Doctors and health officials who lose laptops containing patient information could face prosecution under new rules being considered by the UK Information Commissioner’s Office (ICO).
The revelation came as the information commissioner, Richard Thomas, was questioned by the Lords’ Constitution Committee which is investigating surveillance and data collection as part of its brief to report on the topic by the middle of next year.
Sanctions in England and Wales would include unlimited fines if action ended up in a crown court, or a fine of £5,000 in a lower magistrates’ court. Taking such action against doctors marks a step-change in official attitudes to data theft in the UK, and the first time punishments have included fines.
"If a doctor, or hospital [employee] leaves a laptop containing patients’ records in his car and it is stolen, it is hard to see that is anything but gross negligence," The Times newspaper reported Thomas as saying.
Reaction to the proposal has been negative, many seeing it as inconsistent to pursue health workers while ignoring other public servants and private institutions. Encryption companies queued up within minutes of the report to make the obvious point that pursuing offenders shouldn't distract from the need to protect the data itself.
"Criminalising doctors for having their laptop stolen sounds to me like cracking a nut with a sledgehammer," said Tom de Jongh of encryption vendor safeBoot.
"The fact is whenever a piece of equipment leaves the doctors environment it has the potential to go missing. With the best intentions in the world things get stolen – this is what I call the 'human factor'. A doctor cannot guarantee that he or she will not fall victim of a crime and should not be punished for this," he said.
PGP Corporation, also an encryption specialist, chimed in with similar thoughts. "By placing the emphasis on protecting the device - specifically laptops - rather than the confidential data itself, he could be accused of treating the symptoms of this problem, rather than providing a cure," said PGP's Jamie Cowper.

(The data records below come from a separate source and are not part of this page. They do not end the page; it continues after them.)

(* ===== verification/Research.v ===== *)
(** * The research listener (packages/cli/src/daemon/hyprland_research.rs)

    The isolated listener of the compositor research: it admits one process, keeps the
    same bridge and handler over reconnections, and steps it until it is told to stop.
    Other threads act through the class [Worker], as for the installed session. *)

From Stdlib Require Import Strings.Byte.
From S2P Require Import Prelude Event Rule MatcherInv Config Bytes Protocol Wire Transactions TransactionsThm.
From S2P Require Import Bridge BridgeThm Desktop Daemon Transport Admission AdmissionThm Installed.
From S2P Require Import DaemonThm InstalledThm.
Import Byte(byte).

(** [HyprlandResearchArgs] *)
Record ResearchArgs : Type := mkResearchArgs {
  ra_socket : option string;
  ra_pid : option Z;
  ra_api_hash : option (list byte);
  ra_artifact : option (list byte);
}.

(** The checks of [ResearchListener::bind] on its arguments. *)
Definition research_text (v : list byte) : bool :=
  negb (bool_decide (v = [])) && bool_decide (length v ≤ 192)%nat && negb (bool_decide (x00 ∈ v)).
Definition research_identity (args : ResearchArgs) (euid : Z) :
    result Failure (option (Peer * Wire.Identity)) :=
  match ra_socket args with
  | None => Ok None
  | Some _ =>
      match ra_pid args, ra_api_hash args, ra_artifact args with
      | Some pid, Some api_hash, Some artifact =>
          if bool_decide (0 < pid) && research_text api_hash && research_text artifact
          then Ok (Some (mkPeer euid pid, Wire.mkIdentity 0 api_hash artifact))
          else Err FArgument
      | _, _, _ => Err FArgument
      end
  end.

Section research.
Context {W H : Type} `{Link W, Acceptor W, Worker W, EventHandler H, Matching H}.

(** [monotonic_ns()? + n] *)
Definition clock_plus (n : Z) (w : W) : option (W * Wire.IoResult Z) :=
  match l_monotonic_ns w with
  | (w, Err e) => Some (w, Err e)
  | (w, Ok t) => sum ← checked_add_u64 t n; Some (w, Ok sum)
  end.

(** The admission loop of [run]; [Ok None] when it was stopped. *)
Fixpoint research_admit (rounds : nat) (peer : Peer) (admission_deadline : Z) (w : W) :
    option (W * result Failure (option Z)) :=
  match rounds with
  | O => None
  | S rounds =>
      let '(w, stopped) := wk_stopped w in
      if stopped then Some (w, Ok None)
      else
        match clock_plus 100000000 w with
        | None => None
        | Some (w, Err e) => Some (w, Err (FIo e))
        | Some (w, Ok slice) =>
            match accept_peer w peer (Z.min admission_deadline slice) with
            | (w, Ok fd) => Some (w, Ok (Some fd))
            | (w, Err e) =>
                if bool_decide (e = TimedOut) then
                  match l_monotonic_ns w with
                  | (w, Err e') => Some (w, Err (FIo e'))
                  | (w, Ok now) =>
                      if bool_decide (now < admission_deadline)
                      then research_admit rounds peer admission_deadline w
                      else Some (w, Err (FIo e))
                  end
                else Some (w, Err (FIo e))
            end
        end
  end.

(** [hyprland.await_reconciliation(matcher, nonce)], whose answer is not used *)
Definition await_nonce (nonce : Z) (h : H) : H :=
  set_matching (ms_set_tx
    (await_reconciliation (ms_hyprland (matching h)) (ms_matcher (matching h)) nonce).1
    (matching h)) h.

(** The inner loop of [run] after a lost transport; the flag says whether to go on. *)
Fixpoint research_reconnect (rounds : nat) (peer : Peer) (identity : Wire.Identity)
    (b : Bridge) (w : W) (h : H) : option (Bridge * W * H * result Failure bool) :=
  match rounds with
  | O => None
  | S rounds =>
      let '(w, stopped) := wk_stopped w in
      if stopped then Some (b, w, h, Ok false)
      else
        let '(w, h) := catch_up w h in
        match clock_plus 100000000 w with
        | None => None
        | Some (w, Err e) => Some (b, w, h, Err (FIo e))
        | Some (w, Ok deadline) =>
            match accept_peer w peer deadline with
            | (w, Err e) =>
                if bool_decide (e = TimedOut) then research_reconnect rounds peer identity b w h
                else Some (b, w, h, Err (FIo e))
            | (w, Ok fd) =>
                match clock_plus 10000000 w with
                | None => None
                | Some (w, Err e) => Some (b, w, h, Err (FIo e))
                | Some (w, Ok deadline) =>
                    match reconnect b fd identity deadline w with
                    | (w, Err e) => Some (b, w, h, Err (FIo e))
                    | (w, Ok b) => Some (b, w, await_nonce (br_nonce b) h, Ok true)
                    end
                end
            end
        end
  end.

(** The main loop of [run], and the disconnection at its end. *)
Fixpoint research_loop (rounds : nat) (peer : Peer) (identity : Wire.Identity)
    (b : Bridge) (w : W) (h : H) : option (W * H * result Failure unit) :=
  match rounds with
  | O => None
  | S rounds =>
      let '(w, stopped) := wk_stopped w in
      if stopped then Some (w, h_disconnected h, Ok ())
      else
        let '(w, h) := catch_up w h in
        match clock_plus 100000000 w with
        | None => None
        | Some (w, Err e) => Some (w, h, Err (FIo e))
        | Some (w, Ok deadline) =>
            match research_step_if_ready deadline (b, w, h) with
            | None => None
            | Some ((b, w, h), Ok _) => research_loop rounds peer identity b w h
            | Some ((b, w, h), Err _) =>
                match research_reconnect rounds peer identity b w h with
                | None => None
                | Some (b, w, h, Err f) => Some (w, h, Err f)
                | Some (b, w, h, Ok false) => Some (w, h, Ok ())
                | Some (b, w, h, Ok true) => research_loop rounds peer identity b w h
                end
            end
        end
  end.

(** [ResearchListener::run] *)
Definition research_run (rounds : nat) (peer : Peer) (identity : Wire.Identity) (w : W) (h : H) :
    option (W * H * result Failure unit) :=
  match clock_plus 60000000000 w with
  | None => None
  | Some (w, Err e) => Some (w, h, Err (FIo e))
  | Some (w, Ok admission_deadline) =>
      match research_admit rounds peer admission_deadline w with
      | None => None
      | Some (w, Err f) => Some (w, h, Err f)
      | Some (w, Ok None) => Some (w, h, Ok ())
      | Some (w, Ok (Some fd)) =>
          match clock_plus 10000000 w with
          | None => None
          | Some (w, Err e) => Some (w, h, Err (FIo e))
          | Some (w, Ok deadline) =>
              match passive_handshake fd identity deadline w with
              | (w, Err e) => Some (w, h, Err (FIo e))
              | (w, Ok b) =>
                  let '(w, h) := catch_up w h in
                  research_loop rounds peer identity b w (await_nonce (br_nonce b) h)
              end
          end
      end
  end.
End research.

(** ** Replacements only on proof *)

Section audit.
Context {W : Type} `{Link W, Acceptor W, WorkerLaws W}.
Implicit Types (w : W) (h : Recorded Handler).

Lemma catch_up_audit w h w' h' : catch_up w h = (w', h') → AuditInv h → AuditInv h'.
Proof.
  unfold catch_up. pose proof (reloads_loaded w) as Hl. destruct (wk_reloads w) as [w1 cfgs].
  simpl in Hl. intros [= <- <-]. revert h.
  induction Hl as [|cfg cfgs Hc Hl IH]; intros [h l] Ha; [done|]. simpl. apply IH.
  apply audit_narrows; [done|]. apply reload_narrows; [done|apply Ha].
Qed.

Lemma await_audit n h : AuditInv h → AuditInv (await_nonce n h).
Proof.
  destruct h as [h l]. intros Ha. apply audit_narrows; [done|].
  pose proof (await_narrows _ _ n (au_tx _ Ha)) as Hn.
  unfold ms_tx in *. simpl in *. by destruct (await_reconciliation _ _ n) as [[t m] ok].
Qed.

Lemma research_reconnect_audit rounds peer identity : ∀ b w h b' w' h' r,
  research_reconnect rounds peer identity b w h = Some (b', w', h', r) → AuditInv h → AuditInv h'.
Proof.
  induction rounds as [|rounds IH]; intros b w h b' w' h' r; [done|]. cbn [research_reconnect].
  destruct (wk_stopped w) as [w1 []]; [by intros [= <- <- <- <-]|].
  destruct (catch_up w1 h) as [w2 h2] eqn:Hc. intros Hr Ha. apply (catch_up_audit _ _ _ _ Hc) in Ha.
  revert Hr. destruct (clock_plus _ w2) as [[w3 [d|e]]|]; [|by intros [= <- <- <- <-]|done].
  destruct (accept_peer w3 peer d) as [w4 [fd|e]].
  2:{ case_bool_decide; [intros Hr; by eapply IH|by intros [= <- <- <- <-]]. }
  destruct (clock_plus _ w4) as [[w5 [d5|e]]|]; [|by intros [= <- <- <- <-]|done].
  destruct (reconnect b fd identity d5 w5) as [w6 [b6|e]]; intros [= <- <- <- <-]; [|done].
  by apply await_audit.
Qed.

Lemma research_loop_audit rounds peer identity : ∀ b w h w' h' r,
  research_loop rounds peer identity b w h = Some (w', h', r) → AuditInv h → AuditInv h'.
Proof.
  induction rounds as [|rounds IH]; intros b w h w' h' r; [done|]. cbn [research_loop].
  destruct (wk_stopped w) as [w1 []].
  { intros [= <- <- <-]. apply (kp_disconnected _ AuditInv_keeps). }
  destruct (catch_up w1 h) as [w2 h2] eqn:Hc. intros Hr Ha. apply (catch_up_audit _ _ _ _ Hc) in Ha.
  revert Hr. destruct (clock_plus _ w2) as [[w3 [d|e]]|]; [|by intros [= <- <- <-]|done].
  destruct (research_step_if_ready d (b, w3, h2)) as [[[[b4 w4] h4] r4]|] eqn:Hs; [|done].
  eapply (safe_ready _ AuditInv_keeps) in Hs; [|done]. simpl in Hs.
  destruct r4 as [x|e]; [by intros Hr; eapply IH|].
  destruct (research_reconnect _ _ _ b4 w4 h4) as [[[[b5 w5] h5] r5]|] eqn:Hr5; [|done].
  apply research_reconnect_audit in Hr5; [|done].
  destruct r5 as [[]|f]; [by intros Hr; eapply IH|by intros [= <- <- <-]..].
Qed.

(** Nothing was asked of the compositor yet. *)
Definition unproved (ms : MatchingState) : Prop :=
  TxInv (ms_tx ms) ∧ tx_recovery_nonce (ms_hyprland ms) = None ∧
  tx_previous_recovery_nonce (ms_hyprland ms) = None.

Lemma reload_unproved ms cfg :
  (∀ c, cfg = Ok c → loaded c) → unproved ms → unproved (reload (E := string) ms cfg).1.
Proof.
  intros Hc (Hi & Hn & Hp). split; [by apply reload_narrows|]. unfold reload.
  destruct cfg as [c|e]; [|done]. destruct (_ && _); [done|].
  unfold MatchingState_replace, invalidate_speculation. simpl. by case_bool_decide.
Qed.

Lemma catch_up_unproved w (h : Handler) w' h' :
  catch_up w (h, []) = (w', h') → unproved (hd_matching h) →
  h'.2 = [] ∧ unproved (hd_matching h'.1).
Proof.
  unfold catch_up. pose proof (reloads_loaded w) as Hl. destruct (wk_reloads w) as [w1 cfgs].
  simpl in Hl. intros [= <- <-]. revert h.
  induction Hl as [|cfg cfgs Hc Hl IH]; intros h Hu; [done|]. apply IH. by apply reload_unproved.
Qed.

(** The first proof is asked for before anything is proposed. *)
Lemma first_await_closes t m n :
  TxInv (t, m) → n ≠ 0 → tx_recovery_nonce t = None → tx_previous_recovery_nonce t = None →
  TxInv (await_reconciliation t m n).1 ∧ is_open (gate (await_reconciliation t m n).1.1) = false.
Proof.
  intros Hi Hn0 Hn Hp. split; [by apply await_inv|].
  pose proof (tx_step_gate (t, m) (TxAwait n)) as Hg. simpl in Hg.
  destruct (await_reconciliation t m n) as [[t' m'] ok] eqn:Ha. specialize (Hg _ _ Hi eq_refl).
  assert (ok = true) as ->.
  { revert Ha. unfold await_reconciliation. rewrite Hn, Hp. repeat rewrite bool_decide_false by done.
    simpl. by intros [= _ _ <-]. }
  simpl in *. destruct Hg as [_ ->]. done.
Qed.
Lemma await_unproved n (h : Handler) :
  n ≠ 0 → unproved (hd_matching h) → AuditInv (await_nonce n (h, [])).
Proof.
  intros Hn0 (Hi & Hn & Hp). destruct (first_await_closes _ _ n Hi Hn0 Hn Hp) as [Hi1 Hg1].
  unfold await_nonce. simpl. destruct (await_reconciliation _ _ n) as [[t m] ok].
  split; [done| |by intros []]. unfold handler_tx, ms_tx. simpl in *. by rewrite Hg1.
Qed.

(** Over the whole life of the research listener, from its admission over any number of
    lost connections to its end, every proposal that was not a pass came after the
    compositor's global [Reset(8)] with no disconnection since. *)
Theorem research_replaces_only_proved cfg env queue rounds peer identity w w' (h' : Handler) l r :
  loaded cfg →
  research_run (H := Recorded Handler) rounds peer identity w
    (mkHandler env 0 (MatchingState_new cfg) queue false, []) = Some (w', (h', l), r) →
  ∀ l1 scope e d l2, l = l1 ++ CPropose scope e d :: l2 → d ≠ Wire.Pass →
    ∃ k1 s b k2, l1 = k1 ++ CReset s b :: k2 ∧ b = Wire.Reset 8 ∧ Wire.generation s = 0 ∧
      (CDisconnected ∉ k2).
Proof.
  intros Hc Hrun l1 scope e d l2 Hl Hd. cut (l = [] ∨ AuditInv (h', l)).
  { intros [->|Ha]; [by destruct l1|by eapply audit_proved]. }
  clear Hl Hd. revert Hrun. set (h0 := mkHandler env 0 (MatchingState_new cfg) queue false).
  assert (unproved (hd_matching h0)) as Hu.
  { destruct Hc as [rules Er]. split; [|done]. unfold ms_tx. simpl. rewrite Er.
    split; simpl; try done. apply MatcherInv_new, RuleSet_new_inv. }
  unfold research_run.
  destruct (clock_plus _ w) as [[w1 [d1|e1]]|]; [|intros [= <- <- <- <-]; by left|done].
  destruct (research_admit _ _ d1 w1) as [[w2 [[fd|]|f]]|]; [|intros [= <- <- <- <-]; by left..|done].
  destruct (clock_plus _ w2) as [[w3 [d3|e3]]|]; [|intros [= <- <- <- <-]; by left|done].
  destruct (passive_handshake fd identity d3 w3) as [w4 [b|e4]] eqn:Hh;
    [|intros [= <- <- <- <-]; by left].
  apply passive_handshake_Ok in Hh as (_ & _ & Hn).
  destruct (catch_up (H := Recorded Handler) w4 (h0, [])) as [w5 [h5 l5]] eqn:Hcu.
  apply catch_up_unproved in Hcu as [Hl5 Hu5]; [|done]. simpl in Hl5, Hu5. subst l5.
  intros Hr. right. eapply research_loop_audit in Hr; [done|]. by apply await_unproved.
Qed.
End audit.

(** On concrete input: the compositor proves a clean state and reports a press of KeyA,
    which is replaced by KeyB; the listener is stopped when the inbox is empty. *)
Example research_replaces :
  (λ o, take 2 o.1.2.2) <$> research_run 10 (mkPeer 1000 42) (passive_identity (am_metadata sim_admitted))
    worker_world (mkHandler quiet_env 0 (MatchingState_new a_to_b_config) None false, [] : list Call) =
  Some (take 2 worker_end.1.2.2).
Proof. vm_compute. reflexivity. Qed.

"To be entirely effective, the NHS should respond to the proposed legislation with both a programme of data security education and a systematic roll-out of data protection technology such as encryption," he added, perhaps predictably.

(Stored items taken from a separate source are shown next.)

(** [Handler::reset] *)
Definition is_reset3 (body : Wire.Body) : bool := match body with Wire.Reset 3 => true | _ => false end.
Definition fixture_reset (self : Fixture) (scope : Wire.Scope) (body : Wire.Body) : Fixture :=
  let c := fx_connection self in
  let self :=
    if is_reason8 body then
      let '(a, accepted) := adapter_reconciled (fx_adapter self) scope body in
      fx_push (EvReconciliation c scope accepted) (fx_set_adapter a self)
    else if is_reset3 body && bool_decide (Wire.generation scope = 0) then
      let '(a, armed) := adapter_await_lifecycle (fx_adapter self) scope body in
      let a := if negb armed then adapter_invalidate a else a in
      fx_push (EvLifecycle c scope armed) (fx_set_adapter a self)
    else if is_retire body then
      fx_set_adapter (adapter_retire (fx_adapter self) (Wire.generation scope)) self
    else fx_set_adapter (adapter_invalidate (fx_adapter self)) self in
  fx_push (EvControl c scope body) self.

(** [impl EventHandler for Handler], with the trait's defaults *)
#[export] Instance Fixture_handler : EventHandler Fixture := {|
  h_modifier_release_actions := λ _, false;
  h_propose := fixture_propose;
  h_causal_trace := λ f _, f;
  h_research_fault := λ f scope _, fixture_fault f scope;
  h_delivery := fixture_delivery;
  h_reset := fixture_reset;
  h_unlocked_epoch := fixture_reset;
  h_disconnected := λ f, fx_set_adapter (adapter_disconnected (fx_adapter f)) f;
|}.

(** [handler]: the rule that turns A into B *)
Definition fixture_rule (o : Options) : Rule :=
  mkRule (Hotkey (mkHotkeyTrigger KeyA (op_mods o))) (SendKey KeyB mods_empty) ((λ a, [a]) <$> op_app o).
Definition fixture_handler (o : Options) (now : Z → Z) : Fixture :=
  mkFixture (MatcherAdapter_new (Matcher_new (RuleSet_new [fixture_rule o]))) 0 0 false (op_fault o)
    (op_index o) (op_category o) (op_app o) [] now.

(** ** [run] *)

(** [Listener::bind] *)
Class Binder (W : Type) : Type := bind_endpoint : W → string → W * Wire.IoResult unit.

Section run.
Context {W : Type} `{Link W, Acceptor W, Binder W} (euid : Z).

(** The closure [admission] after a lost connection *)
Definition readmit (o : Options) (deadline : Z) (b : Bridge) (w : W) (h : Recorded Fixture) :
    option (Bridge * W * Recorded Fixture * Wire.IoResult unit) :=
  match accept_peer w (mkPeer euid (op_pid o)) deadline with
  | (w, Err e) => Some (b, w, h, Err e)
  | (w, Ok fd) =>
      match clock_plus 10000000 w with
      | None => None
      | Some (w, Err e) => Some (b, w, h, Err e)
      | Some (w, Ok limit) =>
          match reconnect b fd (op_identity o) (Z.min deadline limit) w with
          | (w, Err e) => Some (b, w, h, Err e)
          | (w, Ok b) =>
              let '(f, l) := h in
              let '(a, bound) := adapter_await (fx_adapter f) (br_nonce b) in
              let f := fx_set_adapter a f in
              if negb bound then Some (b, w, (f, l), Err InvalidData)
              else
                let f := fx_connected (fx_connection f + 1) f in
                Some (b, w, (fx_push (EvConnection (fx_connection f) (br_nonce b)) f, l), Ok ())
          end
      end
  end.

(** [for _ in 0..options.packets] *)
Fixpoint fixture_loop (packets : nat) (o : Options) (deadline : Z) (b : Bridge) (w : W)
    (h : Recorded Fixture) : option (W * Recorded Fixture * Wire.IoResult unit) :=
  match packets with
  | O => Some (w, h, Ok ())
  | S packets =>
      match research_step deadline (b, w, h) with
      | None => None
      | Some ((b, w, h), Ok _) => fixture_loop packets o deadline b w h
      | Some ((b, w, (f, l)), Err e) =>
          let f := fx_push (EvDisconnect (fx_connection f) (br_nonce b) e) f in
          if bool_decide (op_reconnects o ≤ fx_connection f) then Some (w, (f, l), Err e)
          else
            match readmit o deadline b w (f, l) with
            | None => None
            | Some (b, w, h, Ok _) => fixture_loop packets o deadline b w h
            | Some (b, w, h, Err e) => Some (w, h, Err e)
            end
      end
  end.

(** [run] on parsed options; without a handler when it ends before there is one *)
Definition fixture_run (o : Options) (now : Z → Z) (w : W) :
    option (W * option (Recorded Fixture) * Wire.IoResult unit) :=
  match bind_endpoint w (op_endpoint o) with
  | (w, Err e) => Some (w, None, Err e)
  | (w, Ok _) =>
      match clock_plus (op_ms o * 1000000) w with
      | None => None
      | Some (w, Err e) => Some (w, None, Err e)
      | Some (w, Ok deadline) =>
          match accept_peer w (mkPeer euid (op_pid o)) deadline with
          | (w, Err e) => Some (w, None, Err e)
          | (w, Ok fd) =>
              match clock_plus 10000000 w with
              | None => None
              | Some (w, Err e) => Some (w, None, Err e)
              | Some (w, Ok limit) =>
                  match passive_handshake fd (op_identity o) (Z.min deadline limit) w with
                  | (w, Err e) => Some (w, None, Err e)
                  | (w, Ok b) =>
                      let f := fixture_handler o now in
                      let f := fx_set_adapter (adapter_await (fx_adapter f) (br_nonce b)).1 f in
                      let f := fx_push (EvConnection 0 (br_nonce b)) f in
                      '(w, h, r) ← fixture_loop (Z.to_nat (op_packets o)) o deadline b w (f, []);
                      Some (w, Some h, r)
                  end
              end
          end
      end
  end.
End run.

"Data protection needs to start within the surgery. Meaning, patient records that are not protected in line with data protection laws should simply not be allowed to be transferred on to mobile devices. Policies can be put in place to monitor and control the flow of data," suggested Alan Bentley of Lumension, formerly Patchlink.
The ICO was set up by the government as an independent body to oversee the 1998 Data Protection Act and the 2000 Freedom of Information Act. The IOC also sets rules on how organisations are allowed to monitor their staff while at work.